=== TASK TO CARRY OUT ===
Print exactly what the entries say, line by line, from the first line down to the one with "(** A run of C10: the", inclusive.
DATA FOR REVIEW Block Start
(** A run of C7: only the position is requested; the velocity and the
    current were never read. *)
Lemma getJointState_requested_fields_run :
  joint_state_of measured JOINT_POSITION
    (JointState.set_position JointState.default (double_of_Z 900)) /\
  getJointState (setRaw VelocityActualValue 7 measured) JOINT_POSITION
  = getJointState measured JOINT_POSITION.
Proof.
  destruct (getJointState_requested_fields measured JOINT_POSITION) as [Hstate Hframe].
  split.
  - apply Hstate. vm_compute. reflexivity.
  - apply Hframe.
    + reflexivity.
    + reflexivity.
    + intros o Ho. vm_compute in Ho. destruct Ho as [<-|[]].
      vm_compute. reflexivity.
Defined.

(** A run of C3: the drive reports an encoder resolution of 1; the override
    of 4096 is in force again when [process] returns. *)
Lemma process_reapplies_motor_parameters_run :
  Factors.encoderTicks (getFactors (fst refreshed)) = 4096 /\
  getRaw (fst refreshed) PositionEncoderResolutionNum = ok 4096 /\
  mMotorParameters (fst refreshed) = parameters /\
  computeFactors (fst refreshed) = ok (getFactors (fst refreshed)).
Proof.
  destruct (process_reapplies_motor_parameters (eng := engine) configured refresh
              (fst refreshed) (snd refreshed))
    as (_ & Hp & Hc & Ho).
  - exact engine_keeps.
  - exact keys_distinct.
  - exact configured_present.
  - vm_compute. reflexivity.
  - vm_compute. reflexivity.
  - destruct Ho as (Hticks & _).
    destruct Hticks as [Hraw Hfield]; [vm_compute; discriminate|].
    exact (conj Hfield (conj Hraw (conj Hp Hc))).
Defined.

(** A run of C10: the scale factor 2 is gone after the refresh. *)
Lemma process_resets_encoderScaleFactor_run :
  Factors.encoderScaleFactor (getFactors configured) = 2%float /\
  Factors.encoderScaleFactor (getFactors (fst refreshed)) = 1%float /\
  mMotorParameters (fst refreshed) = mMotorParameters configured.
Proof.
  split; [vm_compute; reflexivity|].
  apply (process_resets_encoderScaleFactor (eng := engine) configured refresh
           (fst refreshed) (snd refreshed)).
  - exact engine_keeps.
  - exact configured_present.
  - vm_compute. reflexivity.
  - vm_compute. reflexivity.
Defined.

(** A run of C4 (amended): the reply to a write of the torque target. *)
Lemma process_ack_or_groups_run :
  exists c' r,
    process (eng := engine) (new_Controller 1) torque_written = ok (c', r) /\
    isAck r = true /\
    (ackedObjectId r, ackedObjectSubId r) = key TargetTorque /\
    forall groups, hasOneUpdated r groups = false.
Proof.
  destruct (process (eng := engine) (new_Controller 1) torque_written)
    as [e|[c' r]] eqn:H;
    [vm_compute in H; discriminate|].
  exists c', r. split; [reflexivity|].
  destruct (process_ack_or_groups (eng := engine) (new_Controller 1) torque_written c' r H)
    as (Hack & _ & _).
  destruct Hack as (object & rest & Hupdated & -> & Hisack & Hid & _ & Hnone);
    [reflexivity|].
  vm_compute in Hupdated. injection Hupdated as Hobject _.
  rewrite <- Hobject in Hid, Hisack, Hnone |- *.
  exact (conj Hisack (conj Hid Hnone)).
Defined.

(** C4 (the claim as stated fails): two controllers that differ in the
    last-known value of the torque target return the same acknowledgment,
    so the result does not carry that value. *)
Lemma ack_carries_no_value : ~ ack_carries_value.
Proof.
  intros [value_of H].
  set (r := Ack (object_id TargetTorque) (object_sub_id TargetTorque)).
  assert (Hrun : forall v,
            process (eng := engine) (setRaw TargetTorque v (new_Controller 1))
              torque_written
            = ok (setRaw TargetTorque v (new_Controller 1), r)).
  { intros v. reflexivity. }
  assert (H5 : value_of r = 5).
  { apply (H _ _ _ _ _ (Hrun 5) eq_refl). vm_compute. reflexivity. }
  assert (H7 : value_of r = 7).
  { apply (H _ _ _ _ _ (Hrun 7) eq_refl). vm_compute. reflexivity. }
  congruence.
Qed.

End Runs.

(** * Further properties of the controller *)

Section More.
Context {cat : Catalogue} {eng : Engine} {bld : Builders} {inv : InverseFactors}
  {grp : JointStateGroup}.

Ltac in_list := cbn; solve [repeat first [left; reflexivity | right]].

Ltac factor_key_ne Hdistinct :=
  apply (factor_key_ne _ _ Hdistinct); [in_list | in_list | discriminate].

(** ** The mask [process] reports *)

Lemma sdo_update_case_lor update object :
  sdo_update_case update object = Z.lor update (object_groups object).
Proof.
  unfold object_groups, sdo_update_case.
  destruct (find _ SDO_UPDATE_CASES); [reflexivity|].
  now rewrite Z.lor_0_r.
Qed.

Lemma fold_sdo_update_case_testbit objects update n :
  Z.testbit (fold_left sdo_update_case objects update) n
  = Z.testbit update n || existsb (fun object => Z.testbit (object_groups object) n) objects.
Proof.
  revert update. induction objects as [|object objects IH]; intros update; cbn.
  - now rewrite orb_false_r.
  - rewrite IH, sdo_update_case_lor, Z.lor_spec. now rewrite orb_assoc.
Qed.

(** The two ways [process] returns. *)
Lemma process_result c msg c' r :
  process c msg = ok (c', r) ->
  let sm := fst (sm_process (mCanOpen c) msg) in
  let canUpdate := snd (sm_process (mCanOpen c) msg) in
  let update :=
    fold_left sdo_update_case (updated canUpdate) (mode_update_case (mode canUpdate)) in
  (mode canUpdate = PROCESSED_SDO_INITIATE_DOWNLOAD /\
   (exists object rest,
      updated canUpdate = object :: rest /\ r = Ack (fst object) (snd object)) /\
   c' = with_mCanOpen c sm)
  \/
  (mode canUpdate <> PROCESSED_SDO_INITIATE_DOWNLOAD /\
   r = UpdatedObjects update /\
   (factors_updated update = true /\
    setMotorParameters (with_mCanOpen c sm) (mMotorParameters c) = ok c'
    \/
    factors_updated update = false /\ c' = with_mCanOpen c sm)).
Proof.
  unfold process. destruct (sm_process (mCanOpen c) msg) as [sm canUpdate].
  cbn [fst snd]. intros H.
  destruct (mode canUpdate) eqn:Hmode.
  - right. split; [discriminate|].
    destruct (factors_updated _) eqn:Hu.
    + apply bind_ok in H as (c2 & H2 & H). injection H as <- <-. auto.
    + injection H as <- <-. auto.
  - left. split; [reflexivity|].
    destruct (updated canUpdate) as [|object rest]; [discriminate|].
    injection H as <- <-. eauto.
  - right. split; [discriminate|].
    destruct (factors_updated _) eqn:Hu.
    + apply bind_ok in H as (c2 & H2 & H). injection H as <- <-. auto.
    + injection H as <- <-. auto.
Qed.

(** X1: a group bit is set in the mask [process] returns exactly when the
    message is a heartbeat and the bit belongs to the heartbeat group, or one
    of the updated objects matches a label of the switch whose group mask
    has the bit: the mask depends neither on the order of the updated
    objects nor on repetitions. *)
Theorem process_reports_groups c msg c' r n :
  process c msg = ok (c', r) ->
  isAck r = false ->
  let canUpdate := snd (sm_process (mCanOpen c) msg) in
  Z.testbit (updatedObjects r) n = true <->
  (mode canUpdate = PROCESSED_HEARTBEAT /\
   Z.testbit (wrap U64 Heartbeat_UPDATE_ID) n = true) \/
  (exists object,
     In object (updated canUpdate) /\ Z.testbit (object_groups object) n = true).
Proof.
  intros H Hack canUpdate.
  destruct (process_result c msg c' r H) as [(_ & (o & rest & _ & ->) & _)|(_ & -> & _)];
    [discriminate|].
  fold canUpdate. cbn [updatedObjects UpdatedObjects].
  rewrite fold_sdo_update_case_testbit, orb_true_iff, existsb_exists.
  split; (intros [Hm|Hobj]; [left|right; exact Hobj]).
  - destruct (mode canUpdate); cbn in Hm;
      try (rewrite Z.testbit_0_l in Hm; discriminate).
    split; [reflexivity|exact Hm].
  - destruct Hm as [-> Hbit]. exact Hbit.
Qed.

(** X2: an updated object that is a label of the switch contributes its own
    group mask, and an object that is no label contributes nothing, so its
    update is never reported. *)
Theorem object_groups_of_label :
  NoDup (map objectFullId SDO_UPDATE_CASES) ->
  (forall o, In o SDO_UPDATE_CASES -> object_groups (key o) = wrap U64 (UPDATE_ID o)) /\
  (forall object,
     (forall o, In o SDO_UPDATE_CASES -> objectFullId o <> fullId (fst object) (snd object)) ->
     forall update, sdo_update_case update object = update).
Proof.
  intros Hnd. split.
  - intros o Ho. unfold object_groups, sdo_update_case. cbn [key fst snd].
    fold (objectFullId o).
    destruct (find _ SDO_UPDATE_CASES) as [o'|] eqn:Hfind.
    + apply find_some in Hfind as [Ho' Heq]. apply Z.eqb_eq in Heq.
      rewrite (NoDup_map_inj objectFullId SDO_UPDATE_CASES o' o Hnd Ho' Ho Heq).
      reflexivity.
    + apply (find_none _ _ Hfind) in Ho. rewrite Z.eqb_refl in Ho. discriminate.
  - intros object Hout update. unfold sdo_update_case.
    destruct (find _ SDO_UPDATE_CASES) as [o'|] eqn:Hfind; [|reflexivity].
    apply find_some in Hfind as [Ho' Heq]. apply Z.eqb_eq in Heq.
    now destruct (Hout o' Ho').
Qed.

(** ** What the operations leave alone *)

Lemma mFactors_with_mCanOpen c sm : mFactors (with_mCanOpen c sm) = mFactors c.
Proof. reflexivity. Qed.

Lemma setRaw_if_set_fields o v c :
  mRatedTorque (setRaw_if_set o v c) = mRatedTorque c /\
  mZeroPosition (setRaw_if_set o v c) = mZeroPosition c /\
  rpdoMappings (mCanOpen (setRaw_if_set o v c)) = rpdoMappings (mCanOpen c) /\
  tpdoMappings (mCanOpen (setRaw_if_set o v c)) = tpdoMappings (mCanOpen c).
Proof. unfold setRaw_if_set. now destruct (v =? 0). Qed.

Lemma overridden_fields c p :
  mFactors (overridden c p) = mFactors c /\
  mRatedTorque (overridden c p) = mRatedTorque c /\
  mZeroPosition (overridden c p) = mZeroPosition c /\
  rpdoMappings (mCanOpen (overridden c p)) = rpdoMappings (mCanOpen c) /\
  tpdoMappings (mCanOpen (overridden c p)) = tpdoMappings (mCanOpen c).
Proof.
  unfold overridden. rewrite !mFactors_setRaw_if_set.
  repeat match goal with
  | |- context [setRaw_if_set ?o ?v ?c] =>
      destruct (setRaw_if_set_fields o v c) as (-> & -> & -> & ->)
  end.
  repeat split.
Qed.

(** The state [setMotorParameters] returns, whether or not the objects
    [computeFactors] reads have values. *)
Lemma setMotorParameters_shape c p c' :
  setMotorParameters c p = ok c' ->
  exists c7,
    (c7 = overridden c p \/ exists torque, c7 = setRaw MotorRatedTorque torque (overridden c p)) /\
    (c' = c7 \/ exists f, c' = with_mFactors c7 f).
Proof.
  intros H.
  change (setMotorParameters c p) with
    (let* c7 :=
       if isUnknown (MotorParameters.torqueConstant p) then ok (overridden c p)
       else
         let* current := getRaw (overridden c p) MotorRatedCurrent in
         let* torque :=
           double_to_int (OBJECT_TYPE MotorRatedTorque)
             (double_of_Z (wrap U64 current) * MotorParameters.torqueConstant p)%float in
         ok (setRaw MotorRatedTorque torque (overridden c p)) in
     match computeFactors c7 with
     | inr factors => ok (with_mFactors c7 factors)
     | inl ObjectNotRead => ok c7
     | inl e => throw e
     end) in H.
  apply bind_ok in H as (c7 & H7 & H). exists c7. split.
  - destruct (isUnknown (MotorParameters.torqueConstant p)).
    + left. now injection H7 as <-.
    + right. apply bind_ok in H7 as (current & _ & H7).
      apply bind_ok in H7 as (torque & _ & H7). injection H7 as <-. eauto.
  - destruct (computeFactors c7) as [[]|f]; try discriminate; injection H as <-; eauto.
Qed.

(** [setMotorParameters] stores its argument and touches neither the zero
    position, nor the rated torque given by [setRatedTorque], nor the
    declared PDO mappings. *)
Lemma setMotorParameters_frame c p c' :
  setMotorParameters c p = ok c' ->
  mMotorParameters c' = p /\
  mZeroPosition c' = mZeroPosition c /\
  mRatedTorque c' = mRatedTorque c /\
  rpdoMappings (mCanOpen c') = rpdoMappings (mCanOpen c) /\
  tpdoMappings (mCanOpen c') = tpdoMappings (mCanOpen c).
Proof.
  intros H.
  destruct (setMotorParameters_shape c p c' H) as (c7 & Hc7 & Hc').
  destruct (overridden_fields c p) as (_ & Ht & Hz & Hr & Hx).
  pose proof (mMotorParameters_overridden c p) as Hp.
  assert (H7 : mMotorParameters c7 = p /\
               mZeroPosition c7 = mZeroPosition c /\
               mRatedTorque c7 = mRatedTorque c /\
               rpdoMappings (mCanOpen c7) = rpdoMappings (mCanOpen c) /\
               tpdoMappings (mCanOpen c7) = tpdoMappings (mCanOpen c)).
  { destruct Hc7 as [->|[torque ->]]; cbn; auto. }
  destruct Hc' as [->|[f ->]]; [exact H7|]. exact H7.
Qed.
DATA FOR REVIEW Block End
=== EXPECTED OUTPUT ===
(** A run of C7: only the position is requested; the velocity and the
    current were never read. *)
Lemma getJointState_requested_fields_run :
  joint_state_of measured JOINT_POSITION
    (JointState.set_position JointState.default (double_of_Z 900)) /\
  getJointState (setRaw VelocityActualValue 7 measured) JOINT_POSITION
  = getJointState measured JOINT_POSITION.
Proof.
  destruct (getJointState_requested_fields measured JOINT_POSITION) as [Hstate Hframe].
  split.
  - apply Hstate. vm_compute. reflexivity.
  - apply Hframe.
    + reflexivity.
    + reflexivity.
    + intros o Ho. vm_compute in Ho. destruct Ho as [<-|[]].
      vm_compute. reflexivity.
Defined.

(** A run of C3: the drive reports an encoder resolution of 1; the override
    of 4096 is in force again when [process] returns. *)
Lemma process_reapplies_motor_parameters_run :
  Factors.encoderTicks (getFactors (fst refreshed)) = 4096 /\
  getRaw (fst refreshed) PositionEncoderResolutionNum = ok 4096 /\
  mMotorParameters (fst refreshed) = parameters /\
  computeFactors (fst refreshed) = ok (getFactors (fst refreshed)).
Proof.
  destruct (process_reapplies_motor_parameters (eng := engine) configured refresh
              (fst refreshed) (snd refreshed))
    as (_ & Hp & Hc & Ho).
  - exact engine_keeps.
  - exact keys_distinct.
  - exact configured_present.
  - vm_compute. reflexivity.
  - vm_compute. reflexivity.
  - destruct Ho as (Hticks & _).
    destruct Hticks as [Hraw Hfield]; [vm_compute; discriminate|].
    exact (conj Hfield (conj Hraw (conj Hp Hc))).
Defined.

(** A run of C10: the scale factor 2 is gone after the refresh. *)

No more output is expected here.